ASSIGNMENT =
Please filter the data down to the lines that include the word "with" and copy them.

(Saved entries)

(* ===== verification/Scoring.v ===== *)
(** * GPU scoring: gpu/gpu_scoring.rs of the validator

    Scores of validations, and the miners of each rewarded GPU category with their
    scores.  The Prometheus and business metrics of the engine are left out. *)

From stdpp Require Import base gmap strings list.
From Stdlib Require Import ZArith.
From S2P Require Import Prelude.
From S2P Require Import Float64.
From S2P Require Import Collections.
From S2P Require Import Emission.
From S2P Require Import Categories.
From S2P Require Import WeightAllocation.
From S2P Require Import ValidatorWorld.
From S2P Require Import ProfileRepo.
Local Open Scope Z_scope.

Record GpuScoringEngine := { scoring_emission_config : EmissionConfig }.

(** The share of passing validations.  The number of GPUs the function also adds up is
    only logged. *)
Definition calculate_verification_score (vs : list ExecutorValidationResult) : f64 :=
  match vs with
  | [] => f64_zero
  | _ =>
      let valid_count := Z.of_nat (length (List.filter validation_ok vs)) in
      let total_count := Z.of_nat (length vs) in
      f64_div (f64_of_Z valid_count) (f64_of_Z total_count)
  end.

Definition is_gpu_model_rewardable (e : GpuScoringEngine) (gpu_model : string) : bool :=
  has_gpu_model (scoring_emission_config e) (normalized_model gpu_model).

(** The requirements of an allocation: enough GPUs, enough memory. *)
Definition meets_requirements (a : GpuAllocation) (gpu_count : Z) (memory : f64) : bool :=
  (min_gpu_count a <=? gpu_count)
  && match min_gpu_vram a with
     | Some min_vram => (min_vram =? 1) || (min_vram =? 0) || f64_leb (f64_of_Z min_vram) memory
     | None => true
     end.

(** The filter of one executor's assignment: its category and number of GPUs. *)
Definition rewardable_gpu (e : GpuScoringEngine) (r : string * (Z * string * f64))
    : option (GpuCategory * Z) :=
  let '(_, (count, name, memory)) := r in
  if 0 <? count then
    let category := GpuCategory_from_str name in
    if is_gpu_model_rewardable e name then
      match get_gpu_allocation (scoring_emission_config e) (GpuCategory_to_string category) with
      | Some allocation =>
          if meets_requirements allocation count memory then Some (category, count) else None
      | None => None
      end
    else None
  else None.

Definition count_rewardable (acc : gmap string Z) (r : GpuCategory * Z) : gmap string Z :=
  entry_add (GpuCategory_to_string r.1) r.2 acc.

(** Append the miner to a category. *)
Definition add_to_category (p : MinerGpuProfile) (acc : gmap string Miners)
    (r : string * Z) : gmap string Miners :=
  let '(category, count) := r in
  <[category := default [] (acc !! category) ++
      [(miner_uid p, f64_mul (total_score p) (f64_of_Z count))]]> acc.

(** [sort_by(|a, b| b.1.partial_cmp(&a.1))] *)
Definition sort_miners (ms : Miners) : Miners := sort_by (fun a b => negb (f64_ltb a.2 b.2)) ms.

(** The filters on a profile before its GPUs are looked at: fresh, validated since the
    epoch, with an active axon. *)
Definition validated_since (epoch : option Z) (p : MinerGpuProfile) : bool :=
  match epoch with
  | None => true
  | Some e =>
      match last_successful_validation p with
      | Some t => e <=? t
      | None => false
      end
  end.

Definition has_active_axon (g : Metagraph) (uid : Z) : bool :=
  if (Z.of_nat (length (hotkeys g)) <=? uid) then false
  else match axons g !! Z.to_nat uid with
       | None => false
       | Some axon => negb ((axon_port axon =? 0) || (axon_ip axon =? 0))
       end.

Definition profile_considered (epoch : option Z) (cutoff : Z) (g : Metagraph)
    (p : MinerGpuProfile) : bool :=
  negb (last_updated p <? cutoff) && validated_since epoch p && has_active_axon g (miner_uid p).

Section Scoring.
Context `{HashOrder}.

Definition update_miner_profile_from_validation (uid : Z) (vs : list ExecutorValidationResult)
    : VM MinerGpuProfile :=
  let new_score := calculate_verification_score vs in
  let has_successful_validation := existsb validation_ok vs in
  t ← now;
  let profile := MinerGpuProfile_new t uid vs new_score in
  profile ← (if has_successful_validation : bool then
               t' ← now;
               mret {| miner_uid := miner_uid profile; gpu_counts := gpu_counts profile;
                       total_score := total_score profile;
                       verification_count := verification_count profile;
                       last_updated := last_updated profile;
                       last_successful_validation := Some t' |}
             else mret profile);
  upsert_gpu_profile profile;;
  mret profile.

(** The GPUs of one miner that earn rewards, by category. *)
Definition rewardable_counts (e : GpuScoringEngine) (uid : Z) : VM (gmap string Z) :=
  assigned ← get_miner_gpu_assignments uid;
  n ← next_step;
  mret (fold_left count_rewardable (omap (rewardable_gpu e) (iter n "assignments" assigned)) ∅).

Definition score_profile (e : GpuScoringEngine) (epoch : option Z) (cutoff : Z) (g : Metagraph)
    (acc : gmap string Miners) (p : MinerGpuProfile) : VM (gmap string Miners) :=
  if profile_considered epoch cutoff g p then
    counts ← rewardable_counts e (miner_uid p);
    n ← next_step;
    mret (fold_left (add_to_category p) (iter n "rewardable_gpu_counts" counts) acc)
  else mret acc.

Definition get_miners_by_gpu_category_since_epoch (e : GpuScoringEngine)
    (epoch : option Z) (cutoff_hours : Z) (g : Metagraph) : VM (gmap string Miners) :=
  all_profiles ← get_all_gpu_profiles;
  t ← now;
  let cutoff := t - cutoff_hours * hour in
  miners_by_category ← vfold (score_profile e epoch cutoff g) ∅ all_profiles;
  mret (sort_miners <$> miners_by_category).

(** ** Category statistics *)

Record CategoryStats := {
  cs_miner_count : Z;
  cs_average_score : f64;
  cs_total_score : f64;
  cs_min_score : f64;
  cs_max_score : f64
}.

Definition empty_stats : CategoryStats := {|
  cs_miner_count := 0; cs_average_score := f64_zero; cs_total_score := f64_zero;
  cs_min_score := f64_MAX; cs_max_score := f64_MIN |}.

Definition add_stats (score : f64) (s : CategoryStats) : CategoryStats := {|
  cs_miner_count := wrap 32 (cs_miner_count s + 1);
  cs_average_score := cs_average_score s;
  cs_total_score := f64_add (cs_total_score s) score;
  cs_min_score := f64_min (cs_min_score s) score;
  cs_max_score := f64_max (cs_max_score s) score |}.

Definition finish_stats (s : CategoryStats) : CategoryStats := {|
  cs_miner_count := cs_miner_count s;
  cs_average_score :=
    if 0 <? cs_miner_count s then f64_div (cs_total_score s) (f64_of_Z (cs_miner_count s))
    else cs_average_score s;
  cs_total_score := cs_total_score s;
  cs_min_score := if f64_eqb (cs_min_score s) f64_MAX then f64_zero else cs_min_score s;
  cs_max_score := if f64_eqb (cs_max_score s) f64_MIN then f64_zero else cs_max_score s |}.

(** [filter_map(...).collect()]: a later entry of the same category replaces an earlier
    one. *)
Definition rewardable_models (e : GpuScoringEngine) (n : nat) (p : MinerGpuProfile) : gmap string Z :=
  fold_left (fun acc r =>
    let model := normalized_model r.1 in
    if (0 <? r.2) && is_gpu_model_rewardable e r.1 then
      match get_gpu_allocation (scoring_emission_config e) model with
      | Some a => if min_gpu_count a <=? r.2 then <[model := r.2]> acc else acc
      | None => acc
      end
    else acc) (iter n "gpu_counts" (gpu_counts p)) ∅.

Definition profile_stats (e : GpuScoringEngine) (stats : gmap string CategoryStats)
    (p : MinerGpuProfile) : VM (gmap string CategoryStats) :=
  n ← next_step;
  let counts := rewardable_models e n p in
  let total := wrap 32 (table_sum (fun _ c => c) counts) in
  mret (fold_left (fun acc r =>
    let score := if 0 <? total
                 then f64_mul (total_score p) (f64_div (f64_of_Z r.2) (f64_of_Z total))
                 else f64_zero in
    <[r.1 := add_stats score (default empty_stats (acc !! r.1))]> acc)
    (iter n "rewardable_gpu_counts" counts) stats).

Definition get_category_statistics (e : GpuScoringEngine) : VM (gmap string CategoryStats) :=
  all_profiles ← get_all_gpu_profiles;
  stats ← vfold (profile_stats e) ∅ all_profiles;
  mret (finish_stats <$> stats).
End Scoring.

THE COMPLETED TASK =
    Scores of validations, and the miners of each rewarded GPU category with their
  match vs with
  && match min_gpu_vram a with
      match get_gpu_allocation (scoring_emission_config e) (GpuCategory_to_string category) with
    epoch, with an active axon. *)
  match epoch with
      match last_successful_validation p with
  else match axons g !! Z.to_nat uid with
      match get_gpu_allocation (scoring_emission_config e) model with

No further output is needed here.